▶ WORK TO COMPLETE:
Using the data below, determine the number of lines that include the string "decide". Write only that number.

▶ DATA TO EXAMINE:
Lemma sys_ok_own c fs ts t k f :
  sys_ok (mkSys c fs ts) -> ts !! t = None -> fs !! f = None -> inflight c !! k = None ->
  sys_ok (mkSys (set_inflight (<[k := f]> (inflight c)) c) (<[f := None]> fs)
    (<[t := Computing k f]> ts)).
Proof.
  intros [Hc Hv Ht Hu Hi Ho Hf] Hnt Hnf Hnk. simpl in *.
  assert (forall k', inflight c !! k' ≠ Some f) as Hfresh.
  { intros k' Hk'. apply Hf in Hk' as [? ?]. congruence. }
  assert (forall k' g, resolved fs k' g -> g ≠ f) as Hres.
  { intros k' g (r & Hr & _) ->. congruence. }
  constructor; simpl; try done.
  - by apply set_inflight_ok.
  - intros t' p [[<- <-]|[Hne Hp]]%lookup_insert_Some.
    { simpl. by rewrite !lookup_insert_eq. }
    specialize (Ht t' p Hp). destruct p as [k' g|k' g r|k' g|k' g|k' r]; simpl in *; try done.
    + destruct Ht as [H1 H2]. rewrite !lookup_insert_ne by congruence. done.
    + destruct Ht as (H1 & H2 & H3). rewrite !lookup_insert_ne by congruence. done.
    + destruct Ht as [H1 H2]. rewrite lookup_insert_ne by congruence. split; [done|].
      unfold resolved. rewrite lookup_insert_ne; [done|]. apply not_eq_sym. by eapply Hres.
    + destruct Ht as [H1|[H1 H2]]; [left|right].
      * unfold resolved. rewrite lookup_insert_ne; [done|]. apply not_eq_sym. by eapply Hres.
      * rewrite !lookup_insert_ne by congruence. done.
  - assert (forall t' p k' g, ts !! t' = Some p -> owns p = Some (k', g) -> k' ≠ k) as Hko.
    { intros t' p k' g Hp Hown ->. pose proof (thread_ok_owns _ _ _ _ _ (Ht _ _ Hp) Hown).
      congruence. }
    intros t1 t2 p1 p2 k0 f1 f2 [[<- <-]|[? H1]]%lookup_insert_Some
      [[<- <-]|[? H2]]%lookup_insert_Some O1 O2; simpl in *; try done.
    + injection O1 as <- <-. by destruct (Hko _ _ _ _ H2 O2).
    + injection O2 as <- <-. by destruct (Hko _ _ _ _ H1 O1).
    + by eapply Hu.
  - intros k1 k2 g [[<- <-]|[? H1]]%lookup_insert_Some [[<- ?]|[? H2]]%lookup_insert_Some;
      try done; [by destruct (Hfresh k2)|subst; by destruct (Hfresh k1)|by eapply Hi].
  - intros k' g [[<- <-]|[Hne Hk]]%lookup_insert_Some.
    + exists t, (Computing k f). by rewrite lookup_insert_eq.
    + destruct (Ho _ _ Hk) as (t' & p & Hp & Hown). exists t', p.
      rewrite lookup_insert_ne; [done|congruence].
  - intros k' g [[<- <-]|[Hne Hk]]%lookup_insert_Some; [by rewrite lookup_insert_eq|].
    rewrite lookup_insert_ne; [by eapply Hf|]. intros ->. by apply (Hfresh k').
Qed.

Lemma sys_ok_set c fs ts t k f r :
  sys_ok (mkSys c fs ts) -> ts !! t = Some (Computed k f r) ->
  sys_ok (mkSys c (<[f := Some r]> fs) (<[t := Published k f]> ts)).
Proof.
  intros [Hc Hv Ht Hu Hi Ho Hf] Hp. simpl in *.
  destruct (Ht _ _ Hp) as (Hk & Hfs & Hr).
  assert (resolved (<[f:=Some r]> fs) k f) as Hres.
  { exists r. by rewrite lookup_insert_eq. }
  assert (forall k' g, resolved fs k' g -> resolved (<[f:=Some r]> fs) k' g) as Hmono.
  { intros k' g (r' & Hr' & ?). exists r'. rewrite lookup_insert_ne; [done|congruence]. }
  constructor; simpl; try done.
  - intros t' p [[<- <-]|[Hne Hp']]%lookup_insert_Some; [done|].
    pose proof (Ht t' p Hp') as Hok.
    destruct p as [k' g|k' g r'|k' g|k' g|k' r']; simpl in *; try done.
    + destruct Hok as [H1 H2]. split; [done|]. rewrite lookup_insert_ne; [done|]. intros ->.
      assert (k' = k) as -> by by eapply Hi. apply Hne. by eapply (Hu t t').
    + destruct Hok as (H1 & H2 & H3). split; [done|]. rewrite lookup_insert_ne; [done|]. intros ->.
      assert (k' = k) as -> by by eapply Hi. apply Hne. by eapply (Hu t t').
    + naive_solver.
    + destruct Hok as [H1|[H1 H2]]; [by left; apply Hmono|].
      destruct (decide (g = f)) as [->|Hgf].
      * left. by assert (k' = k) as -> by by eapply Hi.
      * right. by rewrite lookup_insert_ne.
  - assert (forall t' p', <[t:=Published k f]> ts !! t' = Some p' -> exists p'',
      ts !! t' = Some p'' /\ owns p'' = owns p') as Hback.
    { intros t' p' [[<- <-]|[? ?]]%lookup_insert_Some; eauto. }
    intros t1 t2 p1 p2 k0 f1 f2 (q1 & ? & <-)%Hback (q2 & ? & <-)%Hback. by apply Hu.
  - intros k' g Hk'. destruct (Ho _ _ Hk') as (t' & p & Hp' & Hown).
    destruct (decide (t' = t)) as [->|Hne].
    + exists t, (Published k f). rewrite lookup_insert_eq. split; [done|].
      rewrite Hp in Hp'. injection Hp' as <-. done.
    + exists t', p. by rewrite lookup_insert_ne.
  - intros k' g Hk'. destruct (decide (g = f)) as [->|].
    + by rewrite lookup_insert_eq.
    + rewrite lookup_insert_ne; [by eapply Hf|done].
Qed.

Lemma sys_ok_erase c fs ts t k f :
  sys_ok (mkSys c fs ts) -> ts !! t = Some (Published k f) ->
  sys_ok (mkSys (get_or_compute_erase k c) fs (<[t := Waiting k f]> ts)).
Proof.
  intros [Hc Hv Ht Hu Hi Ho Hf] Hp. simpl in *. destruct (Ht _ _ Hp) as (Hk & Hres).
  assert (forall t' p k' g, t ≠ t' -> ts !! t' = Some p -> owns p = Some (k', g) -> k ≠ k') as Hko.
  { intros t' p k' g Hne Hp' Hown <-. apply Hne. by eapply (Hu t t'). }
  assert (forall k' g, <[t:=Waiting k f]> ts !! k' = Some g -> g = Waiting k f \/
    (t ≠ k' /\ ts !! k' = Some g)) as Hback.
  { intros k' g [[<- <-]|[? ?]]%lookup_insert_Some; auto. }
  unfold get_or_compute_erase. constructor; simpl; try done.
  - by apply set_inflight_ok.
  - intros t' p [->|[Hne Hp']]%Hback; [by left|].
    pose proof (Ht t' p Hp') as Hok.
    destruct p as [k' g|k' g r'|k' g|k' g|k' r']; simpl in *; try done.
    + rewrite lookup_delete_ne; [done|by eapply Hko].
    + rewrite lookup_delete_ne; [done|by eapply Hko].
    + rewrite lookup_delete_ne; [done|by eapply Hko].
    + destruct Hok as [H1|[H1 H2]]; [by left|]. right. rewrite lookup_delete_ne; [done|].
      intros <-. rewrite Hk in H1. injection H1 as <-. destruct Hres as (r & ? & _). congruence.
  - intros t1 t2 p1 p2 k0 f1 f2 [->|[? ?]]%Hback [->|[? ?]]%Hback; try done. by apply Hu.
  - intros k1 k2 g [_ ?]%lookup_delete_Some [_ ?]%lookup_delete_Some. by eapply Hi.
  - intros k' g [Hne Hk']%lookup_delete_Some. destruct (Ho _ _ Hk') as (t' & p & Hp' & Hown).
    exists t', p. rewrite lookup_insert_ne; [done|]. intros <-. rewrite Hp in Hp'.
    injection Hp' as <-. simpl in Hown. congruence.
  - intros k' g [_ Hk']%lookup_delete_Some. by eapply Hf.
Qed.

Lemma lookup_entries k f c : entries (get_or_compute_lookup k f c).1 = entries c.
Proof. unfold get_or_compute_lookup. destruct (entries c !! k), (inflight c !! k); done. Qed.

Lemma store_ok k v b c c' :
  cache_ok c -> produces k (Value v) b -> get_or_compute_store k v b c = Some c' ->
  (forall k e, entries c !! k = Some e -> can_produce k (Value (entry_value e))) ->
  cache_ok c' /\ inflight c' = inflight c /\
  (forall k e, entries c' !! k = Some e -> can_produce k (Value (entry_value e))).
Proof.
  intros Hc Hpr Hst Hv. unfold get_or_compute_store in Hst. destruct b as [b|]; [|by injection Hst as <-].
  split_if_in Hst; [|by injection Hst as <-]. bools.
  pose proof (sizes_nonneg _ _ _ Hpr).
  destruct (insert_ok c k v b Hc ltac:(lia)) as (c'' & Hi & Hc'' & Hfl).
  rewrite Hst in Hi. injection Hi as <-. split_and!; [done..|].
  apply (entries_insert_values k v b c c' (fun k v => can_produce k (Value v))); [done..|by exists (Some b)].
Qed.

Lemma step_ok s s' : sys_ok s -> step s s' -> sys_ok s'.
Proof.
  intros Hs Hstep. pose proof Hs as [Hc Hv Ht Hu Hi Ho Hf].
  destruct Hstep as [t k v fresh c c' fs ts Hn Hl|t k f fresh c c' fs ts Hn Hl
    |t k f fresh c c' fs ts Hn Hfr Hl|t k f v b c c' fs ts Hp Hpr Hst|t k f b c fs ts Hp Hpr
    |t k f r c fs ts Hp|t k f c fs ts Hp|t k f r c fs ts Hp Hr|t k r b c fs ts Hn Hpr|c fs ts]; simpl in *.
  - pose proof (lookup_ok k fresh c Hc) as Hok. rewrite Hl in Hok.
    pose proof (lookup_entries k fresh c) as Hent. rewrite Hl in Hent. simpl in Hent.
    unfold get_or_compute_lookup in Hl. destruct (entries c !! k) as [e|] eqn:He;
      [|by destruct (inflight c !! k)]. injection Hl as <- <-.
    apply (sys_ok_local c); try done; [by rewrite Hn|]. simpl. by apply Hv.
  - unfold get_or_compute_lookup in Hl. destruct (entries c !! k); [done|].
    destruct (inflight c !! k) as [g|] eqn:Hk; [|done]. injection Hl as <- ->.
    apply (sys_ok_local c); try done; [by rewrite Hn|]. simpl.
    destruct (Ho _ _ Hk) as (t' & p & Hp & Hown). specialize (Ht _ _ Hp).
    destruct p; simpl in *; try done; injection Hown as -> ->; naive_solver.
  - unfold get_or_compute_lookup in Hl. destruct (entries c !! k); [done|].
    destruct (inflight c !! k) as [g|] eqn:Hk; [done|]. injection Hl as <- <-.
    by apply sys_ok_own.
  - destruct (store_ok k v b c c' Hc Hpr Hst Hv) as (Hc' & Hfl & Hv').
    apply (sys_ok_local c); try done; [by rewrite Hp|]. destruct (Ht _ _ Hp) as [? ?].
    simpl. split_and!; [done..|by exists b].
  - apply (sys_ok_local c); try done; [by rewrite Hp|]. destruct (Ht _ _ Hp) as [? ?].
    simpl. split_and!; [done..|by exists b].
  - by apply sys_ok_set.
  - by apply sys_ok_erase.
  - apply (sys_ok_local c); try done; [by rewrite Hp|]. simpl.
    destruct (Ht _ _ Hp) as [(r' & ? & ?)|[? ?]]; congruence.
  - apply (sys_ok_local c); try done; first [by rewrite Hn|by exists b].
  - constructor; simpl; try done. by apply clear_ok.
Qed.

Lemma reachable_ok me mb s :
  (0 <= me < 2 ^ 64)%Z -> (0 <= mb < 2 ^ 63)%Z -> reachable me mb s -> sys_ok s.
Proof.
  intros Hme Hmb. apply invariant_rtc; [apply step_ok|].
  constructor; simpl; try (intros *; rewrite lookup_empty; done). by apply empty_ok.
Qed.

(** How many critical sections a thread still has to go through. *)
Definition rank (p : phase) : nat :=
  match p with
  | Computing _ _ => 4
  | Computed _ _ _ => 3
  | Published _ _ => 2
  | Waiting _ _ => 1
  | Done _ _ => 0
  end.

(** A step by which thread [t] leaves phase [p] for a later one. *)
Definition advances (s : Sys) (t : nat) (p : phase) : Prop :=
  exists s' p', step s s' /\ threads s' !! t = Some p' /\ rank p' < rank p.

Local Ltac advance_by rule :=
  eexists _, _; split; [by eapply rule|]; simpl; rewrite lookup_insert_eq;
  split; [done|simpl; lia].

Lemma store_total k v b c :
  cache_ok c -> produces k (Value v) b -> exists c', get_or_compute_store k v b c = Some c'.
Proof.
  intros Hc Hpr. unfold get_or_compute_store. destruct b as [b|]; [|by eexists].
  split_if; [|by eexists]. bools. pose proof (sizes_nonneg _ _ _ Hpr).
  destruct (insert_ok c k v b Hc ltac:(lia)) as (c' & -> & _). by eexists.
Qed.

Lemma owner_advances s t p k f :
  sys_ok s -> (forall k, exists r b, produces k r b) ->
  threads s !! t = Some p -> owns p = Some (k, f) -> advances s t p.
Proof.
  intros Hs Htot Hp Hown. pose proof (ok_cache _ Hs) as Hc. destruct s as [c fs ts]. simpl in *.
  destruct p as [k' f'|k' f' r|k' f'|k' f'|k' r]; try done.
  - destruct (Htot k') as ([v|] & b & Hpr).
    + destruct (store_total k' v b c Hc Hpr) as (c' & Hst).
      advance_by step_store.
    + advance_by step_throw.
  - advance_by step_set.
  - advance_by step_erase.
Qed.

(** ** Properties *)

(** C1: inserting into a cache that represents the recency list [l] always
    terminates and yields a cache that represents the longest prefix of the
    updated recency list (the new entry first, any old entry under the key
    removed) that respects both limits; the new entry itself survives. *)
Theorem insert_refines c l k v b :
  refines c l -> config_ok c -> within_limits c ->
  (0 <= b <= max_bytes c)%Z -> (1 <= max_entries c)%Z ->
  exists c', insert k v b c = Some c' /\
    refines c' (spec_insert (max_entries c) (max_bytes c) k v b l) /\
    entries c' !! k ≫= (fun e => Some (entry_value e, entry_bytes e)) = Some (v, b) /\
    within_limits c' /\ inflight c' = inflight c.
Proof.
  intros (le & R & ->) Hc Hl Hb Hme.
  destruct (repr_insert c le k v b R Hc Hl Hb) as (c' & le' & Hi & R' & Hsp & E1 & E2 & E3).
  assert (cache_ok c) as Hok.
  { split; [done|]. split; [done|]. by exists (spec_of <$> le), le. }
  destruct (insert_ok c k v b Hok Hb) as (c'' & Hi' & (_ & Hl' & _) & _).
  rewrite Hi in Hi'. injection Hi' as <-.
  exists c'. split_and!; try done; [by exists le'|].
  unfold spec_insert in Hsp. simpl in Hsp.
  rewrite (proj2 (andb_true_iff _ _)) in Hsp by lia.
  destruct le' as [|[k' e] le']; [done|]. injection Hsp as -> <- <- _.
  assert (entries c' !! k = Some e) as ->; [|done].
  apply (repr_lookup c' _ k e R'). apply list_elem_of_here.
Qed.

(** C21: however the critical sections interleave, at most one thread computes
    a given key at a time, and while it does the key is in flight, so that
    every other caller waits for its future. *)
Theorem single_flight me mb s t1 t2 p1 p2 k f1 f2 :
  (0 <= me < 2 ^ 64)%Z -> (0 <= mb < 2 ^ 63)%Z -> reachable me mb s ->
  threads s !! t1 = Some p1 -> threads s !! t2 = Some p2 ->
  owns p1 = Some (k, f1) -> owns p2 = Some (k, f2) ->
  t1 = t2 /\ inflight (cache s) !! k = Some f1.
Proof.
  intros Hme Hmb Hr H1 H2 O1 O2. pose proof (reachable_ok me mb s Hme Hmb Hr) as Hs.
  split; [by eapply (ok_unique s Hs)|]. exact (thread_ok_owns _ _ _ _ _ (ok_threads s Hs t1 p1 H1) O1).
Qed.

▶ PROBLEM SOLUTION:
3